Starbreeze zapowiada swoje gogle VR
Własne hełmy VR tworzą już nawet producenci gier. Sprzęt od Starbreeze zowie się StarVR, ma jedną przewagę nad konkurencją i pokazuje chyba, że sprawy zaszły ciut za daleko.
15.06.2015 | aktual.: 05.01.2016 15:02
Do policzenia wszystkich propozycji dla zainteresowanych wirtualną rzeczywistością graczy zabraknie już palców jednej dłoni. Teraz do listy wskakujących na pchnięty przez Oculusa Rifta wózek trzeba dopisać kolejną pozycję.
Studio Starbreeze (Brothers: A Tale of Two Sons, seria Chronicles of Riddick, Syndicate dla EA) ma pod swoją opieką odpowiedzialne za PayDay 2 Overkill Software. Ekipę pracującą obecnie nad nową grą na licencji The Walking Dead - FPS-em, który ma nie powtórzyć fiaska The Walking Dead: Survival Instinct. To właśnie następne dzieło Overkill posłużyło do prezentacji światu StarVR, czyli odpowiedź Starbreeze na szał wokół wirtualnej rzeczywistości.
Sprzęt Szwedów ma zaoferować najszersze pole widzenia w stawce (210 stopni), rozdzielczość 5120x1440 (dzięki dwóm ekranom 5.5 cala) oraz śledzenie pozycji hełmu dzięki żyroskopom, akcelerometrom, magnetometrom i czujnikom optycznym. Gogle zostały pokazane wybranym dziennikarzom w Los Angeles z Walking Dead od Overkill jako królikiem doświadczalnym.
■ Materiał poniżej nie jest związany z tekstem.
(* ===== verification/ReclaimProps.v ===== *)
(** * What reclamation guarantees

    Garbage is never forgotten, only dead files are removed, no assertion fails,
    the log files are well-formed, a restart loses nothing, and a round of the
    thread removes all garbage; and where the code falls short of that. *)
From S2P Require Import Prelude Reclaim ReclaimInv ReclaimStep ReclaimInit ReclaimSys ReclaimRound.

Section props.
Context {pm : PflMtu} {pml : PflMtuLaws}.
Implicit Types (fs : list Z) (z : rsys).
Abbreviation mds z := (y_mds (z_sys z)).
Abbreviation iods z := (y_iod (z_sys z)).

(** C26: garbage is never forgotten. In every run (records are logged, files
    made, requests lost, late, repeated or answered with errors, collection
    switched on and off, log files removed, the server restarted): as long as
    an I/O server has the backing file of a dead file, the log file with its
    record exists and the progress of the server is not past the record. A run
    restarts the server only where every system has a progress record that is
    not zero and the highest batch reached has its file ([restartable]), and
    the clean-up of log files at start happens only while no system that is
    switched off is behind the files ([r_cleanup]); [reclaim_restart_forgets]
    and [cleanup_forgets] are runs that forget garbage otherwise. *)
Theorem reclaim_garbage_kept fs z r i b e : fs_ok fs → rreach fs z → r ∈ fs → iods z !! r = Some i → (b, e) ∈ z_hist z → re_fg e ∈ ri_files i →
  (∃ f, gc_logs (mds z) !! b = Some f ∧ e ∈ lf_ents f) ∧ ∃ x, gc_ios (mds z) !! r = Some x ∧ si_batchno x ≤ b ∧ si_xid x ≤ re_xid e.
Proof.
  intros Hfs Hz%zinv_reach Hr Hi He Hin; [|done]. destruct Hz as [Hg _ _ Hc _ _]. destruct (Hc r Hr) as (i' & Hi' & Hcl). rewrite Hi in Hi'. injection Hi' as <-.
  destruct (go_ios _ _ _ Hg r Hr) as (x & Hx & _). assert (Hnp : ¬ (b < si_batchno x ∨ re_xid e < si_xid x)) by (intros Hp; by apply (Hcl x b e)). split; [|exists x; split; [done|lia]].
  assert (Hel : e ∈ ents_of (z_hist z) b) by by apply ents_of_elem. destruct (go_kept _ _ _ Hg b) as [[f Hf]|[_ Hall]].
  - intros Hn. rewrite Hn in Hel. by apply elem_of_nil in Hel.
  - exists f. split; [done|]. destruct (go_file _ _ _ Hg b f Hf) as (_ & _ & [->|[_ Hn]]); [by right|]. rewrite Hn in Hel. by apply elem_of_nil in Hel.
  - destruct (Hall r Hr) as (x' & Hx' & ?). rewrite Hx in Hx'. injection Hx' as <-. lia.
Qed.

(** Only dead files are removed. A backing file that a step removes from an I/O server is one of a record that was logged; late and repeated requests included. *)
Theorem reclaim_only_dead fs z z' r i f : fs_ok fs → rreach fs z → rstep fs z z' → iods z !! r = Some i → f ∈ ri_files i →
  ∃ i', iods z' !! r = Some i' ∧ (f ∈ ri_files i' ∨ ∃ b e, (b, e) ∈ z_hist z ∧ re_fg e = f).
Proof.
  intros Hfs Hz%zinv_reach Hst Hi Hf; [|done]. destruct Hst as [| s iod H fl ms r' i' f' Hi' _| |s iod iod' H g dn ms r' b l bulk unlink x Hin Hd|s iod iod' H fl ms xid r' b l bulk unlink x Hin Hd| | | | ]; cbn in *; try (exists i; by auto).
  - destruct (decide (r = r')) as [->|]; [|exists i; rewrite lookup_insert_ne by done; by auto]. rewrite Hi in Hi'. injection Hi' as <-. exists (add_file i f'). rewrite lookup_insert_eq. split; [done|]. left. cbn. by apply elem_of_union_r.
  - destruct (zi_flight _ _ Hz g dn eq_refl) as (_ & Hms & _). by apply (removed_dead fs s iod iod' H (Some (g, dn)) ms (gs_xid g) r' b l bulk unlink x r i); auto.
  - by apply (removed_dead fs s iod iod' H fl ms xid r' b l bulk unlink x r i).
Qed.

(** No assertion of the reclaim log fails and no access is out of bounds, in any state that a run reaches: a record with a new number can be logged, a batch can be sent, its replies taken, the watermarks found when a server takes part, and the server started again. *)
Theorem reclaim_no_fault fs s iod H fl ms : fs_ok fs → rreach fs {| z_sys := {| y_mds := s; y_iod := iod |}; z_hist := H; z_flight := fl; z_msgs := ms |} →
  (∀ xid fg next, gc_cur_xid s < xid → ∃ s', mds_write_logentry xid fg next s = Done (tt, s')) ∧
  (∀ b net, 0 ≤ b → ∃ res s', reclaim_begin fs b net s = Done (res, s')) ∧
  (∀ g dn st, fl = Some (g, dn) → ∃ res s', reclaim_end fs g st s = Done (res, s')) ∧
  (∀ bn r x, r ∈ fs → gc_ios s !! r = Some x → hasf (si_flags x) SIF_DISABLE_GC = false → si_mark bn x < UINT64_MAX → ∃ v, mds_reclaim_lwm fs bn s = Done (v, s)) ∧
  (restartable fs s → ∃ s', mds_journal_init fs (scan_fuel s) s = Done (tt, s')).
Proof.
  intros Hfs Hz%zinv_reach; [|done]. destruct Hz as [Hg Hsv Hcf Hc Hm Hfl]. cbn in *. split; [|split; [|split; [|split]]].
  - intros xid fg next Hx. assert (Hw : wp (mds_write_logentry xid fg next) (λ _ _, True) s) by by apply (wp_logentry fs s H). apply wp_run in Hw as ([] & s' & ? & _). by exists s'.
  - intros b net Hb. assert (Hw : wp (reclaim_begin fs b net) (λ _ _, True) s) by (apply (wp_send_begin fs s H); try done; apply Hfs). apply wp_run in Hw as (res & s' & ? & _). by exists res, s'.
  - intros g dn st Hgd. destruct (Hfl g dn Hgd) as ((D & HD) & _). assert (Hw : wp (reclaim_end fs g st) (λ _ _, True) s) by (apply (wp_send_end fs s H g D); try done; apply Hfs). apply wp_run in Hw as (res & s' & ? & _). by exists res, s'.
  - intros bn r x Hr Hx Hen Hlt. assert (Hw : wp (mds_reclaim_lwm fs bn) (λ _ s', s' = s) s).
    { apply wp_lwm; [intros c Hc'; destruct (go_ios _ _ _ Hg c Hc') as (y & ? & _); by eexists|by exists r, x|done]. }
    apply wp_run in Hw as (v & s' & ? & ->). by exists v.
  - intros Hrb. destruct Hfs as [Hnd Hne H0 Hmax]. assert (Hw : wp (mds_journal_init fs (scan_fuel s)) (λ _ _, True) s) by (apply (wp_restart fs s H); try done; [by apply rb_new|unfold scan_fuel; lia]). apply wp_run in Hw as ([] & s' & ? & _). by exists s'.
Qed.

(** The log files are well-formed in every state that a run reaches: a file is empty, or it has its header and the records that were logged for its batch, at most 2047, in the order of their numbers, with no bytes after them. *)
Theorem reclaim_log_ok fs z b f : fs_ok fs → rreach fs z → gc_logs (mds z) !! b = Some f →
  (lf_ents f = [] ∨ head (lf_ents f) = Some RECLAIM_MAGIC) ∧ tail (lf_ents f) = snd <$> filter (λ x, x.1 = b) (z_hist z) ∧ StronglySorted (λ e e', re_xid e < re_xid e') (tail (lf_ents f)) ∧
  lf_size f = R_ENTSZ * Z.of_nat (length (lf_ents f)) ∧ lf_size f ≤ R_ENTSZ * SLM_RECLAIM_BATCH_NENTS.
Proof.
  intros Hfs Hz%zinv_reach Hf; [|done]. pose proof (zi_gok _ _ Hz) as Hg. destruct (go_file _ _ _ Hg b f Hf) as (_ & Hx & Hm). pose proof (go_count fs _ _ b Hg) as Hcnt.
  assert (Htl : tail (lf_ents f) = ents_of (z_hist z) b) by (destruct Hm as [->|[-> ->]]; done). split; [destruct Hm as [->|[-> _]]; auto|]. split; [done|].
  split; [rewrite Htl; apply ents_of_sorted, (go_sorted _ _ _ Hg)|]. unfold lf_size. rewrite Hx. split; [lia|]. destruct Hm as [->|[-> _]]; cbn [length]; unfold R_ENTSZ, SLM_RECLAIM_BATCH_NENTS in *; lia.
Qed.

(** C28: a restart loses nothing. When every server has a record of its progress that is not zero and the highest batch that a server has reached has its file, [mds_journal_init] brings back the current batch, the last transaction, and the progress of every server, from the files alone. *)
Theorem reclaim_restart fs z : fs_ok fs → rreach fs z → restartable fs (mds z) →
  ∃ s', mds_journal_init fs (scan_fuel (mds z)) (mds z) = Done (tt, s') ∧ gc_logs s' = gc_logs (mds z) ∧ gc_cur_batchno s' = gc_cur_batchno (mds z) ∧ gc_cur_xid s' = gc_cur_xid (mds z) ∧
    ∀ r x, r ∈ fs → gc_ios (mds z) !! r = Some x → gc_ios s' !! r = Some (si_with (si_xid x) (si_batchno x) (si_index x) 0).
Proof.
  intros Hfs Hz%zinv_reach Hrb; [|done]. destruct Hz as [Hg Hsv Hcf _ _ _]. destruct Hfs as [Hnd Hne H0 Hmax]. exists (restarted fs (mds z)). split.
  - apply wp_eq. apply (wp_restart fs (mds z) (z_hist z)); try done; [by apply rb_new|]. unfold scan_fuel. lia.
  - do 3 (split; [done|]). intros r x Hr Hx. by apply (restart_ios fs (mds z) (z_hist z) Hg Hsv (rb_new _ _ Hrb)).
Qed.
W rozwijaniu technologii pomoże Starbreeze nowy nabytek, francuskie studio InfinitEye. Obcykaną w wirtualnej rzeczywistości firmę mamy od teraz nazywać Starbreeze Paris.
Oto pokazówka StarVR.
Nie znamy jeszcze ani ceny, ani daty premiery sprzętu.
W goglach VR przebierać będziemy mogli niebawem jak w ulęgałkach. Szkoda, że tego samego nie można póki co powiedzieć o uzasadniających zakup sprzętu grach.